(** After the reload of a valid configuration every enabled provider is found
    under its name as an open object of its protocol with its rate limit and
    the current report handler, unless it is an HTTP provider that names a
    rule the configuration does not have. *)
Theorem reload_serves_valid_config zone compiles c now ops p :
  config_ok false zone compiles c ->
  p ∈ c_Providers c -> pv_Enabled p = true ->
  let w := reg_exec_all (ops ++ [ROReload now c]) NewRegistry in
  if bool_decide (provider_kind (rule_by_name (c_Outbound c)) p = None) then missing_rule c p
  else exists o, Get (pv_Name p) w = Some o /\ provider_kind (rule_by_name (c_Outbound c)) p = Some (po_kind o)
    /\ po_limit o = NewLimiter (pv_RateLimit p) now /\ po_open o = true /\ carries_handler w o.
Proof.
  intros Hc Hp He. cbn zeta. pose proof (k_provider_names _ _ _ _ Hc) as Hnd.
  pose proof (k_providers _ _ _ _ Hc) as Hv. rewrite Forall_forall in Hv. pose proof (vk_protocol _ _ (Hv p Hp)) as Hproto.
  case_bool_decide as Ek.
  - destruct (decide (missing_rule c p)) as [H|H]; [done|]. destruct (kind_of_valid c p Hproto H) as [k Hk]. congruence.
  - destruct (provider_kind _ p) as [k|] eqn:E; [clear Ek|done].
    set (w0 := reg_exec_all ops NewRegistry).
    assert (reg_exec_all (ops ++ [ROReload now c]) NewRegistry = Reload now c w0) as -> by (unfold w0, reg_exec_all; by rewrite foldl_app).
    assert (build now (rule_by_name (c_Outbound c)) p = Some (pv_Name p, new_object now (pv_RateLimit p) k)) as Hb by (apply build_spec; eauto).
    assert ((pv_Name p, new_object now (pv_RateLimit p) k) ∈ BuildProviders now c) as Hin.
    { unfold BuildProviders. cbn zeta. assert ((pv_Name p, new_object now (pv_RateLimit p) k) ∈ omap (build now (rule_by_name (c_Outbound c))) (c_Providers c)) as H
        by (apply list_elem_of_omap; by exists p).
      rewrite bool_decide_eq_false_2; [done|]. intros E0%fmap_nil_inv. rewrite E0 in H. by apply not_elem_of_nil in H. }
    destruct (Reload_Get now c w0 _ _ (reg_exec_all_live ops) Hnd Hin) as (o & H1 & H2 & H3 & H4 & H5). exists o. rewrite H2, H3. by split_and!.
Qed.

(** ** Examples *)

Lemma demo_config_ok outbound :
  validate (fun _ => true) (fun _ => None) id (demo_config outbound) false = Ok tt ->
  config_ok false (fun _ => true) (fun s => (fun _ => None : option regex) s <> None) (demo_config outbound).
Proof. apply (validate_correct (fun _ => true) (fun _ => None) id (demo_config outbound) false). intros l. reflexivity. Qed.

·····

BRIEF> Start with the line above that contains "assert (reg_exec_all (ops" and end with the line that contains "assert (build now". Write out those lines exactly, and only those.

ANSWER TO THE PROBLEM>
    assert (reg_exec_all (ops ++ [ROReload now c]) NewRegistry = Reload now c w0) as -> by (unfold w0, reg_exec_all; by rewrite foldl_app).
    assert (build now (rule_by_name (c_Outbound c)) p = Some (pv_Name p, new_object now (pv_RateLimit p) k)) as Hb by (apply build_spec; eauto).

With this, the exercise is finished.